More regulation for Malta's ELT sector

04 November, 2015


The fourth annual ELT Malta Conference took place last month, bringing together 350 English language teaching professionals in the country to attend talks from world-renowned ELT experts.


Dr Odette Vassallo, ELT Council, speaking at the conference with Hon Minister Evarist Bartolo, Minister for Education and Employment, and Daniel Xerri, ELT Council Chairperson.


The conference was organised by the ELT Council, a body which was formed earlier this year after the EFL Monitoring Board became defunct in August. After observing the need for more up-to-date regulations in order for Malta to compete in ELT globally, the council introduced more extensive legislation to monitor the ELT sector, including the qualifications of directors of study, distance learning providers and home tuition providers.

Daniel Xerri, Chairperson of the ELT Council, told StudyTravel Magazine that with the new regulations, the council wanted to move away from promoting Malta as a “country with an ideal climate”, but rather as a destination where students can expect quality language teaching.

“What we’ve been trying to do for years is to emphasise the fact that Malta is the ideal place to learn English because we offer a standard that our competitors cannot really offer,” said Daniel.
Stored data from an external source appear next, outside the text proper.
Definition handle_login (c : Packet) (payload : list byte) : M S Reply :=
  let? request := decodeLoginRequest payload
    else login_fails c None "Malformed login payload" in
  let user := LoginRequest_user_id request in
  if negb (bool_decide (LoginRequest_password request = "letmein"%string))
  then login_fails c (Some user) "Invalid credentials"
  else
    existing <- get (λ s, hasUser user (registry s));;
    if match existing with Some existing => negb (existing =? sid c) | None => false end
    then login_fails c (Some user) "User already logged in"
    else
      token <- get (λ s, (Auth.issueToken user (now c) (token_draws (env c)) (token_service s)).1);;
      modify (λ s, s <| token_service ::= λ t,
                     (Auth.issueToken user (now c) (token_draws (env c)) t).2 |>);;
      let context := {| UserContext_user_id := user; UserContext_token := token |} in
      set_session (address c) (attachUserContext context);;
      registered <- get (λ s, (registerSession (sid c) context (registry s)).1);;
      modify (λ s, s <| registry ::= λ r, (registerSession (sid c) context r).2 |>);;
      if negb registered then login_fails c (Some user) "User already logged in"
      else
        log_event "info" "login_success" "Login accepted" (received c <| user_id := Some user |>);;
        ret (respond c PT_LoginRes (encodeLoginResponse {|
               LoginResponse_accepted := true; LoginResponse_token := token;
               LoginResponse_message := "Login accepted" |})).

(** ** Logout *)

Definition handle_logout (c : Packet) (payload : list byte) : M S Reply :=
  let? _ := decodeLogoutRequest payload
    else
      let message := "Malformed logout payload"%string in
      reject c PT_LogoutRes "logout_failed" None message
        (encodeLogoutResponse {| LogoutResponse_success := false;
                                 LogoutResponse_message := message |}) in
  set_session (address c) clearUserContext;;
  modify (λ s, s <| registry ::= registry_removeSession (sid c) |>);;
  log_event "info" "logout_success" "Logout successful" (received c);;
  ret (respond c PT_LogoutRes (encodeLogoutResponse {|
         LogoutResponse_success := true; LogoutResponse_message := "Logout successful" |})).

(** ** Reconnect *)

Definition reconnect_fails (c : Packet) (user : option string) (message : string) : M S Reply :=
  reject c PT_SessionReconnectRes "session_reconnect_failed" user message
    (encodeSessionReconnectResponse {|
       SessionReconnectResponse_success := false; SessionReconnectResponse_message := message;
       SessionReconnectResponse_session_id := 0;
       SessionReconnectResponse_resume_from_seq := 0 |}).

(** Moving an entry of [session_instances_] or [session_characters_] to the new session. *)
Definition move_entry {A} (old new : Z) (m : gmap Z A) : gmap Z A :=
  match m !! old with
  | Some x => delete old (<[new := x]> m)
  | None => m
  end.

(** Taking over the session [old] of the same user; the result is its last sequence. *)
Definition take_over (c : Packet) (old : Z) : M S Z :=
  found <- get (findSession old);;
  previous <-
    match found with
    | None => ret 0
    | Some old_address =>
      previous <- get (λ s, from_option lastSeq 0 (heap s !! old_address));;
      modify (λ s, s <| party_service ::= λ p, (Party.replaceMemberSession old (sid c) p).2 |>);;
      modify (λ s, s <| guild_service ::= λ g, (Guild.replaceMemberSession old (sid c) g).2 |>);;
      modify (λ s, s <| session_instances ::= move_entry old (sid c) |>);;
      modify (λ s, s <| session_characters ::= move_entry old (sid c) |>);;
      set_session old_address clearUserContext;;
      modify (λ s, s <| sessions ::= delete old |>);;
      ret previous
    end;;
  modify (λ s, s <| registry ::= registry_removeSession old |>);;
  ret previous.

Definition handle_reconnect (c : Packet) (payload : list byte) : M S Reply :=
  let? request := decodeSessionReconnectRequest payload
    else reconnect_fails c None "Malformed reconnect payload" in
  let token := SessionReconnectRequest_token request in
  valid <- get (λ s, (Auth.validateToken token (now c) (token_service s)).1);;
  modify (λ s, s <| token_service ::= λ t, (Auth.validateToken token (now c) t).2 |>);;
  let? user := valid else reconnect_fails c None "Invalid or expired token" in
  existing <- get (λ s, hasUser user (registry s));;
  previous_last_seq <-
    match existing with
    | Some old => if negb (old =? sid c) then take_over c old else ret 0
    | None => ret 0
    end;;
  let context := {| UserContext_user_id := user; UserContext_token := token |} in
  set_session (address c) (attachUserContext context);;
  registered <- get (λ s, (registerSession (sid c) context (registry s)).1);;
  modify (λ s, s <| registry ::= λ r, (registerSession (sid c) context r).2 |>);;
  if negb registered then reconnect_fails c (Some user) "User already logged in"
  else
    let restored_last_seq := Z.max (SessionReconnectRequest_last_seq request) previous_last_seq in
    set_session (address c) (setLastSeq restored_last_seq);;
    answer c PT_SessionReconnectRes "info" "session_reconnected" user "Reconnect accepted"
      (encodeSessionReconnectResponse {|
         SessionReconnectResponse_success := true;
         SessionReconnectResponse_message := "Reconnect accepted";
         SessionReconnectResponse_session_id := sid c;
         SessionReconnectResponse_resume_from_seq := u32 (u64 (restored_last_seq + 1)) |}).

(** ** Matchmaking *)

Definition match_failure (code message : string) : list byte :=
  encodeMatchFoundNotify {|
    MatchFoundNotify_success := false; MatchFoundNotify_code := code;
    MatchFoundNotify_message := message; MatchFoundNotify_party_id := 0;
    MatchFoundNotify_instance_id := 0; MatchFoundNotify_endpoint := "";
    MatchFoundNotify_ticket := "" |}.

Definition match_fails (c : Packet) (user : option string) (code message : string) : M S Reply :=
  reject c PT_MatchFoundNotify "match_request_failed" user message (match_failure code message).

(** Is the session among the members? *)
Definition is_member (session : Z) (info : Party.PartyInfo) : bool :=
  existsb (λ member, Party.member_session_id member =? session) (Party.PartyInfo_members info).

(** The loop over the members of a matched party: they get the instance and, except the
    requester, the frame. *)
Fixpoint notify_members (c : Packet) (instance : Z) (is_own_party : bool) (frame : list byte)
    (members : list Party.PartyMember) : M S unit :=
  match members with
  | [] => ret tt
  | member :: rest =>
    let session := Party.member_session_id member in
    found <- get (findSession session);;
    match found with
    | None => ret tt
    | Some member_address =>
      modify (λ s, s <| session_instances ::= <[session := instance]> |>);;
      if negb (is_own_party && (session =? sid c))
      then _ <- send (env c) member_address frame;; ret tt
      else ret tt
    end;;
    notify_members c instance is_own_party frame rest
  end.

(** The loop over the matched candidates: [inl] is an early return. *)
Fixpoint start_matches (c : Packet) (user : string) (party : Z)
    (matches : list Match.MatchCandidate) (to_requester : option MatchFoundNotify)
    : M S (Reply + option MatchFoundNotify) :=
  match matches with
  | [] => ret (inr to_requester)
  | candidate :: rest =>
    let candidate_party := Match.candidate_party_id candidate in
    created <- get (λ s, (Dungeon.createInstance candidate_party (party_service s)
                            (instance_manager s)).1);;
    modify (λ s, s <| instance_manager ::= λ m,
                   (Dungeon.createInstance candidate_party (party_service s) m).2 |>);;
    match created with
    | None =>
      reply <- match_fails c (Some user) "INSTANCE_FAILED" "Unable to create dungeon instance";;
      ret (inl reply)
    | Some instance =>
      let ticket := generateTraceId (ticket_draws (env c) instance) in
      modify (λ s, s <| party_instances ::= <[candidate_party := instance]> |>
                     <| instance_tickets ::= <[instance := ticket]> |>
                     <| instance_seeds ::= <[instance := seed_draw (env c) instance]> |>);;
      let notify := {|
        MatchFoundNotify_success := true; MatchFoundNotify_code := "OK";
        MatchFoundNotify_message := "Match found";
        MatchFoundNotify_party_id := candidate_party;
        MatchFoundNotify_instance_id := instance;
        MatchFoundNotify_endpoint := "dungeon.local:7777";
        MatchFoundNotify_ticket := ticket |} in
      let frame := encode_frame (PacketType_to_u16 PT_MatchFoundNotify) (version c)
                     (encodeMatchFoundNotify notify) in
      info <- get (λ s, Party.getPartyInfo candidate_party (party_service s));;
      match info with
      | None => ret tt
      | Some info => notify_members c instance (candidate_party =? party) frame
                       (Party.PartyInfo_members info)
      end;;
      start_matches c user party rest
        (if candidate_party =? party then Some notify else to_requester)
    end
  end.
“So what we’re insisting on is that we’re a quality destination since we regulate every aspect of the industry, every aspect of a client’s stay in Malta, from accommodation to tuition to leisure services. So ultimately a client can come to Malta and know that they are being given what they were promised.”
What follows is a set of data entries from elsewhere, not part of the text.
Lemma preserves_identity {A} x live a (d : A) method :
  (∀ o, keeps_identity o (method o).1.2) →
  preserves (server_inv x live) (on_session a d method).
Proof.
  intros Hm. apply preserves_on_session. intros s o Hs Ho. destruct (Hm o).
  eapply inv_heap_update; eauto.
Qed.

Lemma preserves_set_session x live a f :
  (∀ o, keeps_identity o (f o)) → preserves (server_inv x live) (set_session a f).
Proof. intros Hf. by apply preserves_identity. Qed.

Lemma preserves_send x live e a payload : preserves (server_inv x live) (send e a payload).
Proof. apply preserves_identity. intros o. apply enqueueSend_identity. Qed.

Lemma preserves_modify_same x live (f : Server S → Server S) :
  (∀ s, next_id (f s) = next_id s ∧ heap (f s) = heap s ∧ sessions (f s) = sessions s ∧
        registry (f s) = registry s ∧ party_service (f s) = party_service s) →
  preserves (server_inv x live) (modify f).
Proof.
  intros Hf. apply preserves_modify. intros s Hs.
  destruct (Hf s) as (? & ? & ? & ? & ?). by eapply inv_same.
Qed.

Lemma preserves_count_error x live : preserves (server_inv x live) count_error.
Proof. by apply preserves_modify_same. Qed.

#[local] Hint Resolve preserves_send preserves_count_error : hoare.

Lemma preserves_guild_sink x live e call : preserves (server_inv x live) (guild_sink e call).
Proof.
  unfold guild_sink. destruct call. walk.
Qed.

Lemma preserves_chat_sink x live e call : preserves (server_inv x live) (chat_sink e call).
Proof.
  unfold chat_sink. destruct call. walk.
Qed.

#[local] Hint Resolve preserves_guild_sink preserves_chat_sink : hoare.

(** *** Handlers *)

Section packet.
Context (c : Packet) (Hsid : sid c = address c).

(** Between packets, with the packet's session among the server's. *)
Definition packet_inv : Server S → Prop := server_inv None (Some (address c)).

Definition can_register (user : string) s : Prop :=
  match hasUser user (registry s) with Some j => j = sid c | None => True end.

Lemma live_object s :
  packet_inv s → ∃ o, heap s !! address c = Some o ∧ sessions s !! address c = Some (address c).
Proof.
  intros Hs. pose proof (inv_live _ _ _ Hs _ eq_refl) as Hl.
  destruct (inv_sessions _ _ _ Hs _ _ Hl) as [_ [o Ho]]. eauto.
Qed.

(** Attaching a user and registering the session, for a user that can be. *)
Lemma register_inv user context s o :
  packet_inv s → can_register user s → UserContext_user_id context = user →
  heap s !! address c = Some o →
  (registerSession (sid c) context (registry s)).1 = true ∧
  packet_inv (s <| heap ::= <[address c := attachUserContext context o]> |>
                <| registry ::= λ r, (registerSession (sid c) context r).2 |>).
Proof.
  intros Hs Hc Hu Ho. destruct (live_object s Hs) as (o' & Ho' & Hl).
  pose proof (registerSession_spec (sid c) context (registry s) (inv_registry _ _ _ Hs)) as Hr.
  unfold can_register in Hc. rewrite Hu in Hr.
  assert (Hok : match hasUser user (registry s) with Some j => j =? sid c | None => true end = true).
  { destruct (hasUser user (registry s)); [by apply Z.eqb_eq|done]. }
  rewrite Hok in Hr.
  destruct (registerSession (sid c) context (registry s)) as [b r] eqn:Er.
  destruct Hr as (-> & Hreg & Hrec). split; [done|]. unfold packet_inv.
  apply (inv_agree _ (address c)).
  - apply (inv_registry_set _ _ (s <| heap ::= <[address c := attachUserContext context o]> |>)
      (address c)); cbn; rewrite ?Er; cbn; [|by left|done|].
    + eapply inv_heap_update; [by apply inv_weaken|exact Ho|done|by right].
    + intros j Hj. rewrite Hrec, Hsid. by rewrite lookup_insert_ne.
  - cbn. rewrite Er. cbn. rewrite Hrec, Hsid, Hl, lookup_insert_eq. cbn.
    by rewrite lookup_insert_eq.
Qed.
The new regulations from the ELT Council run in tandem with the accreditation scheme introduced by Feltom, the English language school association of Malta, implemented at the start of 2015. In StudyTravel Magazine’s Q&A with Genevieve Abela, CEO of Feltom, in March 2015, she said member schools “were happy to see a continued move towards quality standards”.

Of Feltom’s accreditation scheme, Daniel said, “We have high standards already in place when it comes to regulating the industry, but Feltom, by means of its accreditation scheme, seeks to take that a step further and insists on somewhat higher standards.”

The theme of this year’s ELT Malta Conference was ‘Creativity in ELT’ with sessions and plenary talks aimed at encouraging teachers to view themselves as “creative practitioners in the classroom” in order to help bring out creativity in students.

Daniel noted that there had been a shift in source country trends as schools looked to countries further afield, like Turkey and Brazil, for new student markets. “We want to attract long-term students. Students coming to study English in Malta from Brazil won’t stay for the typical three weeks; they stay for six months, and the benefit to the industry, as well as to the economy, is higher,” he said.